(* ===== verification/JobQueue.v ===== *)
(** * [src/src/server/pool/job_queue.c]: the bounded job queue

    A ring buffer of jobs with [head], [tail] and [count].  [job_queue_push] and
    [job_queue_pop] run their whole body under the mutex; waiting on a condition variable is
    the result [None], and the call is taken again when another thread has changed the queue.
    The specification is a first-in first-out list of bounded length. *)

From stdpp Require Import base list strings.
From Stdlib Require Import Ascii.
From S2P Require Import Prelude CString Common.

(** A function pointer is a number, [None] for NULL. *)
Record Job := mkJob { execute : option nat; cleanup : option nat; job_data : nat }.

#[export] Instance Job_eq_dec : EqDecision Job.
Proof. solve_decision. Defined.

(** The result of [memset] to zero. *)
Definition zero_job : Job := mkJob None None 0.

Record JobQueue := mkJobQueue {
  capacity : Z;
  count : Z;
  head : Z;
  tail : Z;
  closed : bool;
  jobs : list Job
}.

Definition job_queue_create (cap : Z) : result SqlError JobQueue :=
  if (cap <=? 0)%Z then fail «"job queue capacity must be positive"»
  else Ok (mkJobQueue cap 0 0 0 false (replicate (Z.to_nat cap) zero_job)).

(** [(index + 1) % capacity] on [int]. *)
Definition next_index (index cap : Z) : Z := Z.rem (wrap32 (index + 1)) cap.

(** [None] while the caller waits for room. *)
Definition job_queue_push (q : JobQueue) (job : Job) : option (result SqlError () * JobQueue) :=
  match execute job with
  | None => Some (fail «"job execute callback must not be null"», q)
  | Some _ =>
      if negb (closed q) && (count q =? capacity q)%Z then None
      else if closed q then Some (fail «"job queue is closed"», q)
      else Some (Ok (), mkJobQueue (capacity q) (wrap32 (count q + 1)) (head q) (next_index (tail q) (capacity q))
                          (closed q) (<[Z.to_nat (tail q) := job]> (jobs q)))
  end.

(** [None] while the caller waits for a job; the job is missing when the queue is closed and
    drained. *)
Definition job_queue_pop (q : JobQueue) : option (option Job * JobQueue) :=
  if negb (closed q) && (count q =? 0)%Z then None
  else if (count q =? 0)%Z then Some (None, q)
  else Some (jobs q !! Z.to_nat (head q),
             mkJobQueue (capacity q) (wrap32 (count q - 1)) (next_index (head q) (capacity q)) (tail q)
               (closed q) (<[Z.to_nat (head q) := zero_job]> (jobs q))).

Definition job_queue_close (q : JobQueue) : JobQueue :=
  mkJobQueue (capacity q) (count q) (head q) (tail q) true (jobs q).

(** The job at [(head + index) % capacity]. *)
Definition job_at (q : JobQueue) (index : Z) : Job :=
  default zero_job (jobs q !! Z.to_nat (Z.rem (wrap32 (head q + index)) (capacity q))).

(** [if (job.cleanup != NULL) job.cleanup(job.data)]: the call, as callback and data. *)
Definition cleanup_call (job : Job) : option (nat * nat) :=
  match cleanup job with Some f => Some (f, job_data job) | None => None end.

(** The cleanup calls of [job_queue_destroy], in order. *)
Definition job_queue_destroy (q : JobQueue) : list (nat * nat) :=
  omap cleanup_call
       (map (job_at (job_queue_close q)) (map Z.of_nat (seq 0 (Z.to_nat (count q))))).

(** ** Specification: a bounded first-in first-out list *)

Record BoundedFifo := mkBoundedFifo { fifo_capacity : nat; fifo_closed : bool; fifo_items : list Job }.

Definition fifo_push (s : BoundedFifo) (job : Job) : option (result SqlError () * BoundedFifo) :=
  match execute job with
  | None => Some (fail «"job execute callback must not be null"», s)
  | Some _ =>
      if fifo_closed s then Some (fail «"job queue is closed"», s)
      else if Nat.eqb (length (fifo_items s)) (fifo_capacity s) then None
      else Some (Ok (), mkBoundedFifo (fifo_capacity s) (fifo_closed s) (fifo_items s ++ [job]))
  end.

Definition fifo_pop (s : BoundedFifo) : option (option Job * BoundedFifo) :=
  match fifo_items s with
  | [] => if fifo_closed s then Some (None, s) else None
  | job :: items => Some (Some job, mkBoundedFifo (fifo_capacity s) (fifo_closed s) items)
  end.

Definition fifo_close (s : BoundedFifo) : BoundedFifo := mkBoundedFifo (fifo_capacity s) true (fifo_items s).

(** The queued jobs, oldest first: [count] jobs from [head], wrapping around. *)
Definition contents (q : JobQueue) : list Job :=
  take (Z.to_nat (count q)) (drop (Z.to_nat (head q)) (jobs q) ++ take (Z.to_nat (head q)) (jobs q)).

Definition abstract (q : JobQueue) : BoundedFifo :=
  mkBoundedFifo (Z.to_nat (capacity q)) (closed q) (contents q).

Record queue_ok (q : JobQueue) : Prop := {
  queue_capacity : (0 < capacity q <= INT_MAX)%Z;
  queue_length : Z.of_nat (length (jobs q)) = capacity q;
  queue_count : (0 <= count q <= capacity q)%Z;
  queue_head : (0 <= head q < capacity q)%Z;
  queue_tail : tail q = ((head q + count q) mod capacity q)%Z
}.

(** ** Lemmas *)

Lemma wrap_around a b c : (0 <= a < c)%Z → (0 <= b <= c)%Z → ((a + b) mod c = if a + b <? c then a + b else a + b - c)%Z.
Proof.
  intros Ha Hb. destruct (Z.ltb_spec (a + b) c).
  - by rewrite Z.mod_small by lia.
  - rewrite <- (Z.mod_add (a + b) (-1) c) by lia. rewrite Z.mod_small by lia. lia.
Qed.

Lemma next_index_spec i c : (0 <= i < c)%Z → (c <= INT_MAX)%Z → next_index i c = ((i + 1) mod c)%Z.
Proof.
  intros Hi Hc. unfold next_index. rewrite wrap32_id by (unfold is_int, INT_MIN; lia).
  by rewrite Z.rem_mod_nonneg by lia.
Qed.

(** The job at distance [k] from the head. *)
Lemma contents_lookup q k :
  queue_ok q → (Z.of_nat k < count q)%Z →
  contents q !! k = jobs q !! Z.to_nat ((head q + Z.of_nat k) mod capacity q).
Proof.
  intros [Hc Hl Hn Hh _] Hk. unfold contents. rewrite lookup_take_lt by lia.
  rewrite wrap_around by lia. destruct (Z.ltb_spec (head q + Z.of_nat k) (capacity q)).
  - rewrite lookup_app_l by (rewrite length_drop; lia). rewrite lookup_drop. f_equal. lia.
  - rewrite lookup_app_r by (rewrite length_drop; lia). rewrite length_drop, lookup_take_lt by lia. f_equal. lia.
Qed.

Lemma contents_length q : queue_ok q → length (contents q) = Z.to_nat (count q).
Proof.
  intros [Hc Hl Hn Hh _]. unfold contents. rewrite length_take, length_app, length_drop, length_take. lia.
Qed.

(** The ring denotes [l] when it has [l]'s jobs at their distances from the head. *)
Lemma contents_eq q l :
  queue_ok q → Z.of_nat (length l) = count q →
  (∀ k job, l !! k = Some job → jobs q !! Z.to_nat ((head q + Z.of_nat k) mod capacity q) = Some job) →
  contents q = l.
Proof.
  intros Hq Hlen Hl. apply list_eq. intros k. destruct (l !! k) as [job|] eqn:Hk.
  - assert (Z.of_nat k < count q)%Z by (apply lookup_lt_Some in Hk; lia).
    rewrite contents_lookup by done. by apply Hl.
  - apply lookup_ge_None in Hk. apply lookup_ge_None. rewrite contents_length by done. lia.
Qed.

Lemma create_ok cap q :
  (cap <= INT_MAX)%Z → job_queue_create cap = Ok q → queue_ok q ∧ contents q = [].
Proof.
  intros Hmax. unfold job_queue_create. destruct (Z.leb_spec cap 0); [done|]. intros [= <-]. split; [|done].
  constructor; simpl; [lia|rewrite length_replicate; lia|lia|lia|]. by rewrite Z.mod_small by lia.
Qed.

Lemma push_room q job :
  queue_ok q → (count q < capacity q)%Z →
  let q' := mkJobQueue (capacity q) (wrap32 (count q + 1)) (head q) (next_index (tail q) (capacity q))
              (closed q) (<[Z.to_nat (tail q) := job]> (jobs q)) in
  queue_ok q' ∧ contents q' = contents q ++ [job].
Proof.
  intros Hq Hroom q'. pose proof Hq as [Hc Hl Hn Hh Ht].
  assert (Htail : (0 <= tail q < capacity q)%Z) by (rewrite Ht; apply Z.mod_pos_bound; lia).
  assert (Hq' : queue_ok q').
  { constructor; simpl; [done|by rewrite length_insert|rewrite wrap32_id by (unfold is_int, INT_MIN; lia); lia|done|].
    rewrite wrap32_id by (unfold is_int, INT_MIN; lia). rewrite next_index_spec by lia.
    rewrite Ht, Z.add_mod_idemp_l by lia. f_equal. lia. }
  split; [done|]. apply contents_eq; [done| |].
  { rewrite length_app, contents_length by done. simpl. rewrite wrap32_id by (unfold is_int, INT_MIN; lia). lia. }
  intros k x Hk. apply lookup_app_Some in Hk as [Hk|[Hge Hk]].
  - pose proof (lookup_lt_Some _ _ _ Hk) as Hlt. rewrite contents_length in Hlt by done.
    rewrite contents_lookup in Hk by (done || lia). simpl. rewrite list_lookup_insert_ne; [done|].
    intros Heq. apply Z2Nat.inj in Heq; [|lia|apply Z.mod_pos_bound; lia].
    rewrite Ht, !wrap_around in Heq by lia. repeat case_match; breflect; lia.
  - rewrite contents_length in * by done. apply list_lookup_singleton_Some in Hk as [Hk <-].
    replace (Z.of_nat k) with (count q) by lia. simpl. rewrite <- Ht.
    apply list_lookup_insert_eq. lia.
Qed.

Lemma pop_some q :
  queue_ok q → (0 < count q)%Z →
  let q' := mkJobQueue (capacity q) (wrap32 (count q - 1)) (next_index (head q) (capacity q)) (tail q)
              (closed q) (<[Z.to_nat (head q) := zero_job]> (jobs q)) in
  ∃ job, jobs q !! Z.to_nat (head q) = Some job ∧ queue_ok q' ∧ contents q = job :: contents q'.
Proof.
  intros Hq Hpos q'. pose proof Hq as [Hc Hl Hn Hh Ht].
  assert (Hw : wrap32 (count q - 1) = (count q - 1)%Z) by (apply wrap32_id; unfold is_int, INT_MIN; lia).
  assert (Hq' : queue_ok q').
  { constructor; simpl; rewrite ?Hw, ?next_index_spec by lia; [done|by rewrite length_insert|lia| |].
    - apply Z.mod_pos_bound. lia.
    - rewrite Z.add_mod_idemp_l by lia. rewrite Ht. f_equal. lia. }
  destruct (lookup_lt_is_Some_2 (jobs q) (Z.to_nat (head q))) as [job Hjob]; [lia|].
  exists job. split; [done|]. split; [done|]. symmetry.
  apply list_eq. intros [|k]; simpl.
  - rewrite contents_lookup by (done || lia). rewrite Z.add_0_r, Z.mod_small by lia. done.
  - destruct (decide (Z.of_nat (S k) < count q)%Z) as [Hk|Hk].
    + rewrite !contents_lookup by (try done; simpl; lia). simpl. rewrite next_index_spec by lia.
      rewrite Z.add_mod_idemp_l by lia.
      replace (head q + 1 + Z.of_nat k)%Z with (head q + Z.of_nat (S k))%Z by lia.
      rewrite list_lookup_insert_ne; [done|].
      intros Heq. apply Z2Nat.inj in Heq; [|lia|apply Z.mod_pos_bound; lia].
      rewrite wrap_around in Heq by lia. repeat case_match; breflect; lia.
    + rewrite (proj2 (lookup_ge_None (contents q') k)) by (rewrite contents_length by done; simpl; lia).
      symmetry. apply lookup_ge_None. rewrite contents_length by done. lia.
Qed.

Lemma push_refines q job :
  queue_ok q →
  match job_queue_push q job with
  | None => fifo_push (abstract q) job = None
  | Some (r, q') => queue_ok q' ∧ fifo_push (abstract q) job = Some (r, abstract q')
  end.
Proof.
  intros Hq. pose proof (queue_count q Hq). unfold job_queue_push, fifo_push. destruct (execute job); [|done]. simpl.
  rewrite contents_length by done. destruct (closed q) eqn:Hcl; [simpl; done|]. simpl.
  destruct (Z.eqb_spec (count q) (capacity q)) as [Heq|Hne].
  - rewrite Heq. by rewrite Nat.eqb_refl.
  - destruct (Nat.eqb_spec (Z.to_nat (count q)) (Z.to_nat (capacity q))); [lia|].
    destruct (push_room q job Hq) as [Hq' Hc]; [lia|]. rewrite Hcl in Hq', Hc. split; [done|].
    unfold abstract. by rewrite Hc.
Qed.

Lemma pop_refines q :
  queue_ok q →
  match job_queue_pop q with
  | None => fifo_pop (abstract q) = None
  | Some (r, q') => queue_ok q' ∧ fifo_pop (abstract q) = Some (r, abstract q')
  end.
Proof.
  intros Hq. pose proof (queue_count q Hq). unfold job_queue_pop, fifo_pop. simpl.
  pose proof (contents_length q Hq) as Hlen. destruct (Z.eqb_spec (count q) 0) as [H0|Hne].
  - rewrite H0 in Hlen. destruct (contents q) eqn:Hc; [|done]. destruct (closed q) eqn:Hcl; simpl; [|done].
    split; [done|]. unfold abstract. by rewrite Hc, Hcl.
  - rewrite andb_false_r. destruct (pop_some q Hq) as (job & Hjob & Hq' & Hc); [lia|]. rewrite Hjob.
    split; [done|]. by rewrite Hc.
Qed.

Lemma close_ok q : queue_ok q → queue_ok (job_queue_close q).
Proof. intros []. by constructor. Qed.

Lemma destroy_calls q :
  queue_ok q → (2 * capacity q <= INT_MAX)%Z → job_queue_destroy q = omap cleanup_call (contents q).
Proof.
  intros Hq Hcap. unfold job_queue_destroy. f_equal. apply list_eq. intros k. rewrite !list_lookup_fmap.
  pose proof (contents_length q Hq) as Hlen. destruct (decide (k < Z.to_nat (count q))%nat) as [Hk|Hk].
  - rewrite lookup_seq_lt by done. cbn [fmap option_fmap option_map plus]. unfold job_at. cbn [job_queue_close head jobs capacity].
    pose proof Hq as [Hc Hl Hn Hh _]. rewrite wrap32_id by (unfold is_int, INT_MIN; lia).
    rewrite Z.rem_mod_nonneg by lia. rewrite <- contents_lookup by (done || lia).
    destruct (lookup_lt_is_Some_2 (contents q) k) as [x ->]; [lia|done].
  - rewrite (proj2 (lookup_ge_None (contents q) k)) by lia. by rewrite lookup_seq_ge by lia.
Qed.

(** ** Properties *)

(** C26. The ring buffer is a bounded first-in first-out queue: from a queue in a consistent
    state, push, pop and close do exactly what they do on the list of queued jobs, waiting and
    failing included, and leave a consistent state.  A push waits exactly while the open queue
    is full, a pop exactly while the open queue is empty, and a closed queue is still drained. *)
Theorem job_queue_refines_fifo q job :
  queue_ok q →
  match job_queue_push q job with
  | None => fifo_push (abstract q) job = None
  | Some (r, q') => queue_ok q' ∧ fifo_push (abstract q) job = Some (r, abstract q')
  end ∧
  match job_queue_pop q with
  | None => fifo_pop (abstract q) = None
  | Some (r, q') => queue_ok q' ∧ fifo_pop (abstract q) = Some (r, abstract q')
  end ∧
  queue_ok (job_queue_close q) ∧ abstract (job_queue_close q) = fifo_close (abstract q).
Proof.
  intros Hq. split_and!; [by apply push_refines|by apply pop_refines|by apply close_ok|done].
Qed.

Definition job_a : Job := mkJob (Some 1%nat) (Some 2%nat) 10.
Definition job_b : Job := mkJob (Some 1%nat) (Some 2%nat) 20.

(** A full ring whose head is not at 0. *)
Definition wrapped_queue : JobQueue := mkJobQueue 2 2 1 1 false [job_b; job_a].

Lemma wrapped_queue_ok : queue_ok wrapped_queue.
Proof. by constructor. Qed.

Lemma job_queue_refines_fifo_witness :
  abstract wrapped_queue = mkBoundedFifo 2 false [job_a; job_b] ∧
  fifo_push (abstract wrapped_queue) job_a = None ∧
  ∃ q', job_queue_pop wrapped_queue = Some (Some job_a, q') ∧
    fifo_pop (abstract wrapped_queue) = Some (Some job_a, abstract q').
Proof.
  split; [reflexivity|]. pose proof (job_queue_refines_fifo wrapped_queue job_a wrapped_queue_ok) as (Hpush & Hpop & _).
  split; [exact Hpush|]. eexists. split; [reflexivity|]. exact (proj2 Hpop).
Defined.

(** Destroying the queue runs the cleanup of exactly the jobs still queued, once each and
    oldest first, for capacities up to half the [int] range (beyond it the index computation
    [head + index] can overflow). *)
Theorem job_queue_destroy_cleans q :
  queue_ok q → (2 * capacity q <= INT_MAX)%Z → job_queue_destroy q = omap cleanup_call (contents q).
Proof. apply destroy_calls. Qed.

Lemma job_queue_destroy_cleans_witness : job_queue_destroy wrapped_queue = [(2, 10); (2, 20)]%nat.
Proof. apply (job_queue_destroy_cleans wrapped_queue); [apply wrapped_queue_ok|done]. Defined.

** What the task requires **
Scan the entries above and return each line that holds "drained".

** Exercise response **
    drained. *)
    is full, a pop exactly while the open queue is empty, and a closed queue is still drained. *)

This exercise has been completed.